> [DESCRIPTION OF THE TASK]:
Look below and pull out each line with the word "exactly".

> [Saved data entries]:
-.-.-

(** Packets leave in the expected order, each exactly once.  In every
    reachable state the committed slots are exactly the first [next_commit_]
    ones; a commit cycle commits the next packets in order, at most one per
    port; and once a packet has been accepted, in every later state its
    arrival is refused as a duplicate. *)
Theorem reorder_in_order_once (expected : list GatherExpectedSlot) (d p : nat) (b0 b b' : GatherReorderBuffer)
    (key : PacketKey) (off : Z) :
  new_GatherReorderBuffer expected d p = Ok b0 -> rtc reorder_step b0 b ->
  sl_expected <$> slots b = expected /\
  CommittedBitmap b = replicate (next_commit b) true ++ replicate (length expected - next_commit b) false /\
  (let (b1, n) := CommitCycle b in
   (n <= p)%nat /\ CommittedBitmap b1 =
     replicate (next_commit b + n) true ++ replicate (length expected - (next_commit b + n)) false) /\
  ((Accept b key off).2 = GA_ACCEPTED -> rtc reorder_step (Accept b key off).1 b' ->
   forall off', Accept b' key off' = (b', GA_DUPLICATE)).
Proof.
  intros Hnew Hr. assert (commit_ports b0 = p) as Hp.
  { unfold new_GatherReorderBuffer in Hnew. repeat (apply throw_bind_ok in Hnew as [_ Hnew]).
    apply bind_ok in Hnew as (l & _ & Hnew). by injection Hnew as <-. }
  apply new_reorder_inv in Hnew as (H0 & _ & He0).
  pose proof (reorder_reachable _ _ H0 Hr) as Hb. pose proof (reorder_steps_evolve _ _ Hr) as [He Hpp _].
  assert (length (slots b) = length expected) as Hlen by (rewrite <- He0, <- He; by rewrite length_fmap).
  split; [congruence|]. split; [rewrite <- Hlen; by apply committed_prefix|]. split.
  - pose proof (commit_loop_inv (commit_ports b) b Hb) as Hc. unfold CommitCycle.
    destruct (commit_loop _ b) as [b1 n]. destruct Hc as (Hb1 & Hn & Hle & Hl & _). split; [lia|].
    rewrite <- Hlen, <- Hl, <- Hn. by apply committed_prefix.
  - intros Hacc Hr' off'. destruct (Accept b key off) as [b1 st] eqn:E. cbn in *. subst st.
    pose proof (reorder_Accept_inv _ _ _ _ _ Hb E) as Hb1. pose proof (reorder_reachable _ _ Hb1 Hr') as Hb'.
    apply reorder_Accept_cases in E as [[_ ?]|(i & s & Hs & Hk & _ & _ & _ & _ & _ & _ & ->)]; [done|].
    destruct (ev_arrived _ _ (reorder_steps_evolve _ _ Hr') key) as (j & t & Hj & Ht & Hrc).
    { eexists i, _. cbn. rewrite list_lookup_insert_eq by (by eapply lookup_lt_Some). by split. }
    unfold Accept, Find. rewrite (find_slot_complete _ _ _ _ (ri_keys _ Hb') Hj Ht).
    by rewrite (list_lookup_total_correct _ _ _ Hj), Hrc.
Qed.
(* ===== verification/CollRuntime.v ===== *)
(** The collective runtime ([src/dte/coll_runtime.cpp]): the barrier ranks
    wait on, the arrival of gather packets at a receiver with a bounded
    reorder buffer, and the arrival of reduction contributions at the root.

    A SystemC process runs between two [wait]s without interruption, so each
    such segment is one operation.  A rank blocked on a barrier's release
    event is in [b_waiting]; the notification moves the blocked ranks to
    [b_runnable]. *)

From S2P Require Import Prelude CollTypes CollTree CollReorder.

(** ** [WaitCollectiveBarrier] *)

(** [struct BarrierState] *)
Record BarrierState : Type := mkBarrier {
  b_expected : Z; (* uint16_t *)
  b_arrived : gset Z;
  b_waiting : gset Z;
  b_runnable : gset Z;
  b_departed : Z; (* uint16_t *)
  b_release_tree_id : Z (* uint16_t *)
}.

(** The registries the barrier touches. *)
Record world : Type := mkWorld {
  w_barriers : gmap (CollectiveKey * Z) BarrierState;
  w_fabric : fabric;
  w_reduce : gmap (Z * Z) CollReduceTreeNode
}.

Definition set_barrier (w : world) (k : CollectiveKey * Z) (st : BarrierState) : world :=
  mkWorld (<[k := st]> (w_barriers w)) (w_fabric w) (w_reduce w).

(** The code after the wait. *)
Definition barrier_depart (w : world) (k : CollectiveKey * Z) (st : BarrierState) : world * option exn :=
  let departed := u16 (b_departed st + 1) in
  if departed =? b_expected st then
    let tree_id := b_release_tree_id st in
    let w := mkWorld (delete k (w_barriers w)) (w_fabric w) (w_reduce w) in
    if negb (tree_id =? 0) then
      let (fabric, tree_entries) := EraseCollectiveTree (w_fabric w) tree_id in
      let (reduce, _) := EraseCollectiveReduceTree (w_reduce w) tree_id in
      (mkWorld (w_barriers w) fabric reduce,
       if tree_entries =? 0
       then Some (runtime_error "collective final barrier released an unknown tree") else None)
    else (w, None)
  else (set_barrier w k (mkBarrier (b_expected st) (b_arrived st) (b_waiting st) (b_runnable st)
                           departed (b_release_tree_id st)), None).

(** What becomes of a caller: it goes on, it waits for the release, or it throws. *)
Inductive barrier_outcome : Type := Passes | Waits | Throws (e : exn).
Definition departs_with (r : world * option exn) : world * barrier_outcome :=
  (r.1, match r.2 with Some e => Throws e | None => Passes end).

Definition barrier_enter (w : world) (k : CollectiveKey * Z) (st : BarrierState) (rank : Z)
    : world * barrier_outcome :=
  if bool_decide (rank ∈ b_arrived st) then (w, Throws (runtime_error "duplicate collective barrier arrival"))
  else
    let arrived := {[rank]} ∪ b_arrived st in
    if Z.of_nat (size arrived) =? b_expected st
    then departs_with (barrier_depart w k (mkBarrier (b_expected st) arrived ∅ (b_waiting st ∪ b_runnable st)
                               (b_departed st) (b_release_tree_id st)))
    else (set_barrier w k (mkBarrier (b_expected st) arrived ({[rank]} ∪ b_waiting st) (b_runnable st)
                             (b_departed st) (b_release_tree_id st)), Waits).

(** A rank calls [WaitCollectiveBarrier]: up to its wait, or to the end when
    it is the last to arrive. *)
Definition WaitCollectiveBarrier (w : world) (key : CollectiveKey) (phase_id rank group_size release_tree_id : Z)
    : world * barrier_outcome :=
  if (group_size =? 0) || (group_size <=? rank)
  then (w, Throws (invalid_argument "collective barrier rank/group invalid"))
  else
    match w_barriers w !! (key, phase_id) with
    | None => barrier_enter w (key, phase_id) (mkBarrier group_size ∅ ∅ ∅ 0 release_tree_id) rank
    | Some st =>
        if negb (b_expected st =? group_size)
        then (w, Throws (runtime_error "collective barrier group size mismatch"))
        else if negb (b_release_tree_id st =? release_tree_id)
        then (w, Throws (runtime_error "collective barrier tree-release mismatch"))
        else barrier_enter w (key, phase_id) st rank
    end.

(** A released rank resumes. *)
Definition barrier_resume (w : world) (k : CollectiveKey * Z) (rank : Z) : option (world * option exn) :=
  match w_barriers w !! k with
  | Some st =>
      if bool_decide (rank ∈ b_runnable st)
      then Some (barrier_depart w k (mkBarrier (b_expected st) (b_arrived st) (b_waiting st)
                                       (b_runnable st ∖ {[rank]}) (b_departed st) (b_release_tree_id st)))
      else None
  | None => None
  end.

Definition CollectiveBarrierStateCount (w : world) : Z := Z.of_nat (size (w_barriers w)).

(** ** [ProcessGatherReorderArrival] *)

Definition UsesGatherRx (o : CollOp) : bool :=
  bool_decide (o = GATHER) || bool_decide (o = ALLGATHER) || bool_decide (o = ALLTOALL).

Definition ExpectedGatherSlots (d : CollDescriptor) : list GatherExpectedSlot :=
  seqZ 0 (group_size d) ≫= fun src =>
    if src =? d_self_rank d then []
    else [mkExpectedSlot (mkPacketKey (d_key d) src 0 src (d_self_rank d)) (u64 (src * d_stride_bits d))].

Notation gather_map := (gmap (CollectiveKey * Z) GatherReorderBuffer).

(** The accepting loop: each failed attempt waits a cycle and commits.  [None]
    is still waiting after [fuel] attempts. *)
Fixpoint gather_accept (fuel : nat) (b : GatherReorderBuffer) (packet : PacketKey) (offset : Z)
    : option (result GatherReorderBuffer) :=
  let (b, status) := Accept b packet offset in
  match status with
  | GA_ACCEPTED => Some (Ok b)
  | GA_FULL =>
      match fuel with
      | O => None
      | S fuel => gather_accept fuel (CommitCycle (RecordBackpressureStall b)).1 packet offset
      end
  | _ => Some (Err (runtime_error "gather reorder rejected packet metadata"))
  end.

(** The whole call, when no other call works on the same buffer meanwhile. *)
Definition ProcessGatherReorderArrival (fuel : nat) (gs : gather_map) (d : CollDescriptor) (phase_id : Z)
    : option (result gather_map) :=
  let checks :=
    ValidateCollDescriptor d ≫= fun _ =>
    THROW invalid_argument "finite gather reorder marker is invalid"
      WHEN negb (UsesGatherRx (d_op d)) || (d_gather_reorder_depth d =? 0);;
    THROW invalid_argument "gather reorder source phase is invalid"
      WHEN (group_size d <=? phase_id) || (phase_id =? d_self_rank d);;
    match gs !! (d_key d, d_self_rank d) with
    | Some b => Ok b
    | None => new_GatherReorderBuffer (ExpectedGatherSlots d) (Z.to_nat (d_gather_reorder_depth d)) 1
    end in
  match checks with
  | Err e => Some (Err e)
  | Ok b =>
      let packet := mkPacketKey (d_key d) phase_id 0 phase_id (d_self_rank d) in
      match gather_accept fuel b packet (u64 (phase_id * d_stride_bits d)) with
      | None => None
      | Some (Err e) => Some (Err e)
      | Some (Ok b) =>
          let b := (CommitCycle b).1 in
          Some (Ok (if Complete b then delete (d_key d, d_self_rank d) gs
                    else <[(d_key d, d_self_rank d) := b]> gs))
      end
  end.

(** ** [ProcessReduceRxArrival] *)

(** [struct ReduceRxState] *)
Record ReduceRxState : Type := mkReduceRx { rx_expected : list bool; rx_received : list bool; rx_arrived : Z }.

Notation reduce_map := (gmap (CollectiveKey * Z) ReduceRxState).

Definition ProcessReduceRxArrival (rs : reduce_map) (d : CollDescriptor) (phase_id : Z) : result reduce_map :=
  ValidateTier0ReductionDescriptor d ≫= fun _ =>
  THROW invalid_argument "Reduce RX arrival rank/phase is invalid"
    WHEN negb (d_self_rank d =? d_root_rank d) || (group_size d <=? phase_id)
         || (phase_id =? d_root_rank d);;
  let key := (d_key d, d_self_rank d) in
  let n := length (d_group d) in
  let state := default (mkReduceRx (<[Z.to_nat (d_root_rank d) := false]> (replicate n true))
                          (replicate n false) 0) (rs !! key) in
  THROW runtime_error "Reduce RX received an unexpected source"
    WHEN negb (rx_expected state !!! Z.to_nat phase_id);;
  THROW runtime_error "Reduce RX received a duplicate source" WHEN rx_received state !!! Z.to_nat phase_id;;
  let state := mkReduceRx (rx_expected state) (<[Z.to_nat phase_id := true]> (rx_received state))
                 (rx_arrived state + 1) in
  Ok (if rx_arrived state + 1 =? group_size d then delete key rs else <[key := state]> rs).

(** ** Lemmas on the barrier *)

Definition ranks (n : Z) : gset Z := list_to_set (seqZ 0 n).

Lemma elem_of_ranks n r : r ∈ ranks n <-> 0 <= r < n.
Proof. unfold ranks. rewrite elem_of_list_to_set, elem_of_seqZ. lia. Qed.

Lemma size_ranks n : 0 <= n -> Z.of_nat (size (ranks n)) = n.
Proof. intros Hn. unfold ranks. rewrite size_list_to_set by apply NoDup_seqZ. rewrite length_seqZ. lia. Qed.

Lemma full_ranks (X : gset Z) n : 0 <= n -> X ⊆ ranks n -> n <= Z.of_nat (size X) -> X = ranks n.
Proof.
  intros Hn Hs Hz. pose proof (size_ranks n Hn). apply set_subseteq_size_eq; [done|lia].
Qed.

-.-.-

> [RESULT FOR THIS EXERCISE]:
(** Packets leave in the expected order, each exactly once.  In every
    reachable state the committed slots are exactly the first [next_commit_]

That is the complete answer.